Selected filmography: Saturn and Beyond (2021), The Hopeless End of a Great Dream (2016), Wreckage in May (2015), The Most Cruel of All Goddesses (2015), Group Portrait with Explosives (2014), We Are Not Like Them (2013), Cologne Overnight (2010).
FID Marseille, St. Petersburg International Science Film Festival
Spanish premiere
We learn many things in Saturn and Beyond. Everything begins like a treatise on a host of topics, at first disparate and then gradually interrelated. A refined presenter, none other than the filmmaker himself, instructs us on electricity, on the wonder that is gutta-percha, on the decisive role of Ireland in the development of wired and wireless telegraphy, on the desire rooted in the species to communicate over distance, about Morse and Marconi, about the first transoceanic flights, about Saturn and its rings, about the underground seas on one of its moons, about the electrical signals that run through the brain and, finally, about the relentless advance of Alzheimer's disease in the world. All these themes link up in a logical manner through increasingly broad and intertwined correspondences, like in scientific method or cinematographic montage. And right then they begin to wane, to compose a more fragile figure: Alzheimer's disease is also that of the filmmaker's father, Paddy Clarke, an electrician by profession. Relics from Marconi's day, the very ones he ingenuously gathered for Ireland’s first-ever albeit short-lived museum of broadcasting.

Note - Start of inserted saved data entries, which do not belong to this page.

(** Rounding to 53 bits, ties to even: what [binary_round_aux] returns for
    a quotient [N / D] whose integer part [q] has at least 53 bits. *)
Lemma binary_round_aux_spec (N D q e K : Z) :
  0 < D -> 2 ^ 52 <= q < 2 ^ K -> 0 <= N - q * D < D ->
  -1021 <= e -> e + K <= 1023 ->
  exists (m : positive) (ef n t m2 : Z),
    binary_round_aux prec emax false q e
      (if N - q * D =? 0 then loc_Exact else loc_Inexact (2 * (N - q * D) ?= D))
    = S754_finite false m ef /\
    0 <= n /\
    2 ^ 52 <= t < 2 ^ 53 /\
    t * (2 ^ n * D) <= N < (t + 1) * (2 ^ n * D) /\
    (m2 = t \/ m2 = t + 1) /\
    2 * Z.abs (m2 * (2 ^ n * D) - N) <= 2 ^ n * D /\
    (2 * Z.abs (m2 * (2 ^ n * D) - N) = 2 ^ n * D -> Z.even m2 = true) /\
    2 ^ 52 <= Z.pos m < 2 ^ 53 /\
    ((ef = e + n /\ Z.pos m = m2) \/
     (ef = e + n + 1 /\ Z.pos m = 2 ^ 52 /\ m2 = 2 ^ 53)).
Proof.
  intros HD [Hq HqK] Hrem He HK.
  destruct (shr_fexp_spec N D q e HD Hq Hrem He)
    as (mrs & n & Hshr & Hn & [Hqlo Hqhi] & Hloc & Ht).
  unfold binary_round_aux. rewrite Hshr. clear Hshr.
  assert (HnK : 52 + n < K).
  { apply pow2_lt_inv; [lia |]. lia. }
  set (U := 2 ^ n * D) in *.
  assert (HU : 0 < U) by (pose proof (pow2_pos n Hn); unfold U; nia).
  destruct mrs as [t r s]. cbn [shr_m] in *.
  destruct Hloc as (Hrem' & Hr & Hs). cbn [shr_m shr_r shr_s] in Hrem', Hr, Hs.
  set (m2 := round_nearest_even t (loc_of_shr_record (Build_shr_record t r s))).
  assert (Hm2 : (m2 = t \/ m2 = t + 1) /\
                2 * Z.abs (m2 * U - N) <= U /\
                (2 * Z.abs (m2 * U - N) = U -> Z.even m2 = true)).
  { unfold m2. cbn [loc_of_shr_record].
    destruct r, s; cbn [round_nearest_even];
      symmetry in Hr; symmetry in Hs;
      try (apply Z.leb_le in Hr); try (apply Z.leb_gt in Hr).
    - (* above the middle *)
      apply andb_true_iff in Hs. destruct Hs as [_ Hs].
      apply negb_true_iff, Z.eqb_neq in Hs.
      split; [right; reflexivity |]. split; [lia |]. intros H. lia.
    - (* on the middle *)
      assert (Hmid : 2 * (N - t * U) = U).
      { apply andb_false_iff in Hs. destruct Hs as [Hs | Hs];
          apply negb_false_iff, Z.eqb_eq in Hs; lia. }
      destruct (Z.even t) eqn:Heven.
      + split; [left; reflexivity |]. split; [lia |]. intros _. exact Heven.
      + split; [right; reflexivity |]. split; [lia |]. intros _.
        rewrite Z.even_add, Heven. reflexivity.
    - (* below the middle *)
      split; [left; reflexivity |]. split; [lia |]. intros H. lia.
    - (* exact *)
      assert (Hz : N - t * U = 0).
      { apply andb_false_iff in Hs. destruct Hs as [Hs | Hs];
          apply negb_false_iff, Z.eqb_eq in Hs; lia. }
      split; [left; reflexivity |]. split; [lia |]. intros H. lia. }
  clearbody m2. destruct Hm2 as (Hcase & Hhalf & Htie).
  change (2 ^ 52) with 4503599627370496 in Ht.
  change (2 ^ 53) with 9007199254740992 in Ht.
  assert (Hm2lo : 2 ^ 52 <= m2) by (change (2 ^ 52) with 4503599627370496; lia).
  assert (Hrem2 : 0 <= m2 - m2 * 1 < 1) by lia.
  assert (He2 : -1021 <= e + n) by lia.
  destruct (shr_fexp_spec m2 1 m2 (e + n) ltac:(lia) Hm2lo Hrem2 He2)
    as (mrs2 & n2 & Hshr2 & Hn2 & [Hlo2 Hhi2] & Hloc2 & Ht2).
  replace (m2 - m2 * 1 =? 0) with true in Hshr2 by (symmetry; apply Z.eqb_eq; lia).
  rewrite Hshr2. clear Hshr2.
  destruct Hloc2 as (Hrem2' & _).
  assert (Hn2' : n2 = 0 \/ n2 = 1).
  { destruct (Z_lt_le_dec n2 2) as [| Hge]; [lia |].
    assert (2 ^ 54 <= 2 ^ (52 + n2)) by (apply Z.pow_le_mono_r; lia).
    change (2 ^ 54) with 18014398509481984 in *. lia. }
  destruct (shr_m mrs2) as [| m |] eqn:Hm;
    try (exfalso; change (2 ^ 52) with 4503599627370496 in Ht2; lia).
  replace (e + n + n2 <=? emax - prec) with true
    by (symmetry; apply Z.leb_le; unfold emax, prec; lia).
  exists m, (e + n + n2), n, t, m2.
  split; [reflexivity |]. split; [exact Hn |].
  split; [change (2 ^ 52) with 4503599627370496;
          change (2 ^ 53) with 9007199254740992; exact Ht |].
  split; [lia |]. split; [exact Hcase |]. split; [exact Hhalf |].
  split; [exact Htie |]. split; [exact Ht2 |].
  destruct Hn2' as [-> | ->].
  - left. change (2 ^ 0) with 1 in Hrem2'. split; lia.
  - right. change (2 ^ (52 + 1)) with 9007199254740992 in Hlo2.
    change (2 ^ 1) with 2 in Hrem2'.
    change (2 ^ 52) with 4503599627370496. change (2 ^ 53) with 9007199254740992.
    split; [lia |]. split; lia.
Qed.

Lemma shift_or_keep (a s : Z) :
  0 <= s ->
  match s with
  | Z.pos _ => Z.shiftl a s
  | 0 => a
  | Z.neg _ => 0
  end = a * 2 ^ s.
Proof.
  intros Hs. destruct s as [| k | k].
  - change (2 ^ 0) with 1. lia.
  - apply Z.shiftl_mul_pow2. lia.
  - lia.
Qed.

(** [parseFloat(formatEther(v))] for a positive [v] below 2^256, in units
    of 2^-112: with [V = v * 2^112] and [U = 10^18 * 2^(e1 + 112)], the
    quotient [v / 10^18] lies between [t * 2^e1] and [(t + 1) * 2^e1] for a
    53-bit [t], and the result is the nearer of the two, the even one at a
    tie. *)
Lemma parseFloat_formatEther_rounds (v : Z) :
  0 < v < 2 ^ 256 ->
  exists (m : positive) (ef e1 t m2 : Z),
    parseFloat_formatEther v = S754_finite false m ef /\
    -112 <= e1 <= 203 /\
    2 ^ 52 <= t < 2 ^ 53 /\
    t * (10 ^ 18 * 2 ^ (e1 + 112)) <= v * 2 ^ 112 < (t + 1) * (10 ^ 18 * 2 ^ (e1 + 112)) /\
    (m2 = t \/ m2 = t + 1) /\
    2 * Z.abs (m2 * (10 ^ 18 * 2 ^ (e1 + 112)) - v * 2 ^ 112) <= 10 ^ 18 * 2 ^ (e1 + 112) /\
    (2 * Z.abs (m2 * (10 ^ 18 * 2 ^ (e1 + 112)) - v * 2 ^ 112) = 10 ^ 18 * 2 ^ (e1 + 112) ->
     Z.even m2 = true) /\
    2 ^ 52 <= Z.pos m < 2 ^ 53 /\
    ((ef = e1 /\ Z.pos m = m2) \/
     (ef = e1 + 1 /\ Z.pos m = 2 ^ 52 /\ m2 = 2 ^ 53)).
Proof.
  intros [Hv0 Hv]. destruct v as [| p |]; try lia.
  unfold parseFloat_formatEther, nearest_ratio, fdiv, SFdiv. cbn [xorb].
  unfold SFdiv_core_binary.
  change (Z.pos (10 ^ 18)) with 1000000000000000000.
  change (Zdigits2 1000000000000000000) with 60.
  cbn [Zdigits2].
  pose proof (digits2_pos_bounds p) as [Blo Bhi].
  set (d1 := Z.pos (digits2_pos p)) in *.
  assert (Hd1 : 1 <= d1 <= 256).
  { split; [unfold d1; lia |].
    assert (d1 - 1 < 256); [| lia].
    apply pow2_lt_inv; [unfold d1; lia | lia]. }
  set (e' := Z.min (fexp prec emax (d1 + 0 - (60 + 0))) (0 - 0)).
  assert (He' : e' = Z.min (d1 - 113) 0).
  { unfold e', fexp, emin, prec, emax. lia. }
  rewrite (shift_or_keep (Z.pos p) (0 - 0 - e')) by lia.
  set (s := 0 - 0 - e') in *.
  assert (Hs : 0 <= s <= 112) by lia.
  set (N := Z.pos p * 2 ^ s).
  set (D := 1000000000000000000).
  pose proof (Z_div_mod N D ltac:(unfold D; lia)) as Hdiv.
  destruct (Z.div_eucl N D) as [q r]. destruct Hdiv as [HN Hr].
  unfold new_location. change (Z.even D) with true. cbn iota.
  unfold new_location_even.
  assert (Hr' : r = N - q * D) by lia.
  rewrite Hr' in *. clear Hr'.
  change (Z.pos 2) with 2. change Z0 with 0.
  set (K := if Z_le_gt_dec d1 113 then 54 else 256).
  assert (HP : 0 < 2 ^ s) by (apply pow2_pos; lia).
  assert (Hq : 2 ^ 52 <= q < 2 ^ K).
  { unfold K. destruct (Z_le_gt_dec d1 113) as [Hsmall | Hlarge].
    - assert (Hs' : s = 113 - d1) by lia.
      assert (HNlo : 2 ^ 112 <= N).
      { replace 112 with ((d1 - 1) + s) by lia.
        rewrite pow2_split by lia. unfold N. nia. }
      assert (HNhi : N < 2 ^ 113).
      { replace 113 with (d1 + s) by lia.
        rewrite pow2_split by lia. unfold N. nia. }
      change (2 ^ 112) with 5192296858534827628530496329220096 in HNlo.
      change (2 ^ 113) with 10384593717069655257060992658440192 in HNhi.
      change (2 ^ 52) with 4503599627370496.
      change (2 ^ 54) with 18014398509481984.
      unfold D in *. lia.
    - assert (Hs' : s = 0) by lia. unfold N in *. rewrite Hs' in *.
      change (2 ^ 0) with 1 in *.
      assert (2 ^ 113 <= 2 ^ (d1 - 1)) by (apply Z.pow_le_mono_r; lia).
      change (2 ^ 113) with 10384593717069655257060992658440192 in *.
      change (2 ^ 52) with 4503599627370496.
      unfold D in *. split; [lia |].
      assert (q <= Z.pos p * 1) by nia. lia. }
  assert (HeK : e' + K <= 1023).
  { unfold K. destruct (Z_le_gt_dec d1 113); lia. }
  destruct (binary_round_aux_spec N D q e' K ltac:(unfold D; lia) Hq Hr
              ltac:(lia) HeK)
    as (m & ef & n & t & m2 & Hround & Hn & Ht & Hbetween & Hcase & Hhalf & Htie
        & Hm & Hef).
  exists m, ef, (e' + n), t, m2.
  split; [exact Hround |].
  assert (Hnq : 2 ^ (52 + n) <= q).
  { (* from the enclosure of N *)
    destruct Hbetween as [Hb1 Hb2].
    assert (HPn : 0 < 2 ^ n) by (apply pow2_pos; lia).
    rewrite pow2_split by lia.
    change (2 ^ 52) with 4503599627370496 in *.
    assert (H1 : 4503599627370496 * 2 ^ n * D <= t * (2 ^ n * D)) by nia.
    assert (H2 : 4503599627370496 * 2 ^ n * D < (q + 1) * D) by lia.
    apply Z.mul_lt_mono_pos_r in H2; [lia | unfold D; lia]. }
  assert (HnK : 52 + n < K).
  { apply pow2_lt_inv; [lia |]. lia. }
  assert (He1 : -112 <= e' + n <= 203).
  { unfold K in HnK. destruct (Z_le_gt_dec d1 113); lia. }
  split; [exact He1 |]. split; [exact Ht |].
  (* rescale from 2^s to 2^112 *)
  set (c := 2 ^ (112 - s)).
  assert (Hc : 0 < c) by (apply pow2_pos; lia).
  assert (HV : Z.pos p * 2 ^ 112 = N * c).
  { unfold N, c. rewrite <- Z.mul_assoc, <- pow2_split by lia.
    replace (s + (112 - s)) with 112 by lia. reflexivity. }
  assert (HU : 10 ^ 18 * 2 ^ (e' + n + 112) = 2 ^ n * D * c).
  { unfold c, D. replace (e' + n + 112) with (n + (112 - s)) by lia.
    rewrite pow2_split by lia. change (10 ^ 18) with 1000000000000000000. ring. }
  rewrite HV, HU.
  set (U := 2 ^ n * D) in *.
  assert (HUpos : 0 < U) by (pose proof (pow2_pos n Hn); unfold U, D; nia).
  assert (Habs : Z.abs (m2 * (U * c) - N * c) = Z.abs (m2 * U - N) * c).
  { replace (m2 * (U * c) - N * c) with ((m2 * U - N) * c) by ring.
    rewrite Z.abs_mul, (Z.abs_eq c) by lia. reflexivity. }
  rewrite Habs. clear Habs HV HU.
  destruct Hbetween as [Hb1 Hb2].
  replace (t * (U * c)) with (t * U * c) by ring.
  replace ((t + 1) * (U * c)) with ((t + 1) * U * c) by ring.
  replace (2 * (Z.abs (m2 * U - N) * c)) with (2 * Z.abs (m2 * U - N) * c) by ring.
  split.
  { split.
    - apply Z.mul_le_mono_nonneg_r; lia.
    - apply Z.mul_lt_mono_pos_r; lia. }
  split; [exact Hcase |].
  split; [apply Z.mul_le_mono_nonneg_r; lia |].
  split; [intros H; apply Htie; apply Z.mul_cancel_r in H; lia |].
  split; [exact Hm |]. exact Hef.
Qed.

(** Powers of two as rationals, in units of 2^-112. *)
Lemma Qpower2_units (e : Z) :
  -112 <= e -> (2 ^ e == (2 ^ (e + 112))%Z # (2 ^ 112))%Q.
Proof.
  intros He.
  replace e with ((e + 112) + -112) at 1 by lia.
  rewrite Qpower_plus by discriminate.
  change 2%Q with (inject_Z 2).
  rewrite <- Zpower_Qpower by lia.
  assert (H : (inject_Z 2 ^ (-112) == 1 # (2 ^ 112))%Q) by (vm_compute; reflexivity).
  rewrite H. unfold Qeq, Qmult, inject_Z. cbn [Qnum Qden]. lia.
Qed.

The signals that Morse's telegraph managed to send across the ocean from the westernmost tip of the island, electrical signals like the ones which were already failing to run through the museum director's brain. The life which astronomers now look for with space probes in the water buried beneath the surface of one of Saturn’s moons, the life imperceptibly fading away in him. The planet's rings, which one astronomer describes as the “the natural end state of the collapse of a rotating cloud of debris”, not so different from the father's wedding ring, which the son keeps in a cardboard box after his death. It is a characteristic of human beings to be everything to themselves and almost nothing to the whole. We call that brooding feeling of irrelevance melancholy.